I live in New York City, and like most residents I don't go to the museums nearly as often as I should. But recently I went to the same one twice, to the same exhibit. This year the American Museum of Natural History opened the Hall of Human Origins. It's a fascinating five-million-year trip through human evolution, heavy with dioramas and charts and models and casts of all the remains and fossils that have ever been found. It shows how proto-human species emerged and changed and co-existed and competed and died out. It has fossilized footprints made a million and a half years ago, and large numbers of hominid bones found in hyena lairs, and the earliest stone tools.

Toward the end of the five-million-year trip, only two contenders had survived: Homo Sapiens — ourselves — and Neanderthal people. A couple of hundred thousand years ago — a blink of an eye, in geological terms — we were both around at the same time, maybe even in roughly the same places, like dogs and cats might share the same city street, or rats and squirrels the same city park. Neanderthals probably had the upper hand. They were heavier and stronger and faster. They were superb tool makers. They were much better equipped to survive the brutal conditions of prehistory.

But they didn't survive. We did. Why?

Because Homo Sapiens developed language. Many primitive species could communicate by making sounds — and many still do: prairie dogs make distinctive noises if a predator is spotted — one noise for a ground predator, and another for an airborne predator. But Homo Sapiens went beyond two words.
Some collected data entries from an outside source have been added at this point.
(** ** Authorization codes *)

(** [internal/oauth/store.go:172-180] SaveAuthorizationCode *)
Definition SaveAuthorizationCode (r : MemoryRepository) (value : AuthorizationCode) : MemoryRepository * Res oauthError unit :=
  (set_codes (codes r ++ [{| mac_code := value; mac_consumedAt := None; mac_revokedAt := None |}]) r, Ok ()).

(** [internal/oauth/store.go:182-206] ConsumeAuthorizationCode *)
Definition ConsumeAuthorizationCode (r : MemoryRepository) (hash clientID redirectURI codeChallenge : string)
    (now : Time) : MemoryRepository * Res oauthError AuthorizationCode :=
  match list_find (λ record, ac_Hash (mac_code record) = hash) (codes r) with
  | None => (r, Err ErrGrantNotFound)
  | Some (index, record) =>
      if decide (ac_ClientID (mac_code record) ≠ clientID ∨
                 ac_RedirectURI (mac_code record) ≠ redirectURI ∨
                 ac_CodeChallenge (mac_code record) ≠ codeChallenge)
      then (r, Err ErrGrantNotFound)
      else if decide (mac_consumedAt record ≠ None) then (r, Err ErrGrantConsumed)
      else if decide (mac_revokedAt record ≠ None) then (r, Err ErrGrantNotFound)
      else if negb (After (ac_ExpiresAt (mac_code record)) now) then (r, Err ErrGrantExpired)
      else (set_codes (<[index := mac_consume now record]> (codes r)) r, Ok (mac_code record))
  end.

(** ** Access tokens *)

(** [internal/oauth/store.go:208-215] SaveAccessToken *)
Definition SaveAccessToken (r : MemoryRepository) (value : AccessToken) : MemoryRepository * Res oauthError unit :=
  (set_accessTokens (accessTokens r ++ [{| mat_token := value; mat_revokedAt := None |}]) r, Ok ()).

(** [internal/oauth/store.go:217-229] FindAccessToken *)
Definition FindAccessToken (r : MemoryRepository) (hash : string) (now : Time) : Res oauthError AccessToken :=
  match list_find (λ record, at_Hash (mat_token record) = hash ∧ mat_revokedAt record = None ∧
                             After (at_ExpiresAt (mat_token record)) now = true) (accessTokens r) with
  | Some (_, record) => Ok (mat_token record)
  | None => Err ErrGrantNotFound
  end.

(** [internal/oauth/store.go:231-244] RevokeAccessToken *)
Definition RevokeAccessToken (r : MemoryRepository) (hash clientID : string) (now : Time) : MemoryRepository * Res oauthError unit :=
  match list_find (λ record, at_Hash (mat_token record) = hash ∧ at_ClientID (mat_token record) = clientID)
          (accessTokens r) with
  | Some (index, record) =>
      (if decide (mat_revokedAt record = None)
       then set_accessTokens (<[index := rv_revoke now record]> (accessTokens r)) r
       else r, Ok ())
  | None => (r, Err ErrGrantNotFound)
  end.

(** ** Refresh tokens *)

Definition rt_with_Scope (s : slice string) (t : RefreshToken) : RefreshToken :=
  {| rt_Hash := rt_Hash t; rt_FamilyID := rt_FamilyID t; rt_ClientID := rt_ClientID t;
     rt_UserID := rt_UserID t; rt_SessionID := rt_SessionID t; rt_Scope := s;
     rt_IssuedAt := rt_IssuedAt t; rt_ExpiresAt := rt_ExpiresAt t |}.

(** [internal/oauth/store.go:246-253] SaveRefreshToken *)
Definition SaveRefreshToken (r : MemoryRepository) (value : RefreshToken) : MemoryRepository * Res oauthError unit :=
  (set_refresh (refresh r ++
     [{| mrt_token := rt_with_Scope (slice_copy (elems (rt_Scope value))) value;
         mrt_consumedAt := None; mrt_revokedAt := None |}]) r, Ok ()).

(** [internal/oauth/store.go:255-270] FindRefreshToken *)
Definition FindRefreshToken (r : MemoryRepository) (hash : string) (now : Time) : Res oauthError RefreshToken :=
  match list_find (λ record, rt_Hash (mrt_token record) = hash ∧ mrt_consumedAt record = None ∧
                             mrt_revokedAt record = None ∧
                             After (rt_ExpiresAt (mrt_token record)) now = true) (refresh r) with
  | Some (_, record) => Ok (rt_with_Scope (slice_copy (elems (rt_Scope (mrt_token record)))) (mrt_token record))
  | None => Err ErrGrantNotFound
  end.

(** [internal/oauth/store.go:301-306] RotateRefreshToken, the replacement's inherited fields *)
Definition inherit (record replacement : RefreshToken) : RefreshToken :=
  {| rt_Hash := rt_Hash replacement;
     rt_FamilyID := rt_FamilyID record;
     rt_ClientID := rt_ClientID replacement;
     rt_UserID := rt_UserID record;
     rt_SessionID := rt_SessionID record;
     rt_Scope := match rt_Scope replacement with
                 | None => slice_copy (elems (rt_Scope record))
                 | Some s => Some s
                 end;
     rt_IssuedAt := rt_IssuedAt replacement;
     rt_ExpiresAt := rt_ExpiresAt replacement |}.

(** [internal/oauth/store.go:272-319] RotateRefreshToken *)
Definition RotateRefreshToken (r : MemoryRepository) (hash : string) (replacement : RefreshToken)
    (now : Time) : MemoryRepository * Res oauthError RefreshToken :=
  match list_find (λ record, rt_Hash (mrt_token record) = hash) (refresh r) with
  | None => (r, Err ErrGrantNotFound)
  | Some (index, record) =>
      if decide (rt_ClientID (mrt_token record) ≠ rt_ClientID replacement) then (r, Err ErrGrantNotFound)
      else if decide (mrt_revokedAt record ≠ None ∨ mrt_consumedAt record ≠ None)
      then (revoke_family (rt_FamilyID (mrt_token record)) now r, Err ErrRefreshReuse)
      else if negb (After (rt_ExpiresAt (mrt_token record)) now) then (r, Err ErrGrantExpired)
      else
        let replacement := inherit (mrt_token record) replacement in
        if negb (ScopesCover (elems (rt_Scope (mrt_token record))) (elems (rt_Scope replacement)))
        then (r, Err ErrInvalidScope)
        else
          (set_refresh (<[index := mrt_consume now record]> (refresh r) ++
                        [{| mrt_token := replacement; mrt_consumedAt := None; mrt_revokedAt := None |}]) r,
           Ok (rt_with_Scope (slice_copy (elems (rt_Scope (mrt_token record)))) (mrt_token record)))
  end.

(** [internal/oauth/store.go:321-343] RevokeRefreshToken *)
Definition RevokeRefreshToken (r : MemoryRepository) (hash clientID : string) (now : Time) : MemoryRepository * Res oauthError unit :=
  match list_find (λ record, ¬ (rt_Hash (mrt_token record) ≠ hash ∨ rt_ClientID (mrt_token record) ≠ clientID))
          (refresh r) with
  | Some (_, record) => (revoke_family (rt_FamilyID (mrt_token record)) now r, Ok ())
  | None => (r, Err ErrGrantNotFound)
  end.

(** ** Consents *)

(** The loop of [mergeScopes]: append the requested scopes not yet present. *)
Fixpoint append_missing (result requested : list string) : list string :=
  match requested with
  | [] => result
  | scope :: rest =>
      append_missing (if negb (Contains result scope) then result ++ [scope] else result) rest
  end.

(** [internal/oauth/store.go:653-662] mergeScopes *)
Definition mergeScopes (current requested : list string) : list string :=
  merge_sort String.le (append_missing current requested).

(** [internal/oauth/store.go:528-537] FindConsent *)
Definition FindConsent (r : MemoryRepository) (userID clientID : string) : Res oauthError Consent :=
  match list_find (λ value, co_UserID value = userID ∧ co_ClientID value = clientID) (consents r) with
  | Some (_, value) => Ok value
  | None => Err ErrConsentNotFound
  end.

(** [internal/oauth/store.go:550-571] grantConsentLocked *)
Definition grantConsentLocked (r : MemoryRepository) (userID clientID : string) (scopes : list string)
    (now : Time) : MemoryRepository * Consent :=
  match list_find (λ value, co_UserID value = userID ∧ co_ClientID value = clientID) (consents r) with
  | Some (index, value) =>
      let value' := {| co_UserID := co_UserID value; co_ClientID := co_ClientID value;
                       co_Scopes := mergeScopes (co_Scopes value) scopes;
                       co_GrantedAt := co_GrantedAt value; co_UpdatedAt := now |} in
      (set_consents (<[index := value']> (consents r)) r, value')
  | None =>
      let value := {| co_UserID := userID; co_ClientID := clientID; co_Scopes := mergeScopes [] scopes;
                      co_GrantedAt := now; co_UpdatedAt := now |} in
      (set_consents (consents r ++ [value]) r, value)
  end.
After a random mutation our brains grew large and the new capacity was colonized by language, with a theoretically infinite number of available words, and more importantly with syntax, such that as well as reporting we could plan and speculate. Not just: a predator is coming, but also: a predator will come, or might come. Not just reaction, but also prediction: if we do this, we'll be OK, or if we do that, we'll be in trouble.

And we needed all the help we could get. We were puny, few in number, often starving, often injured, often defenseless against ravening beasts. Alone, or in small disorganized groups, we were easy prey. The piles of bones in the hyena lairs make that plain.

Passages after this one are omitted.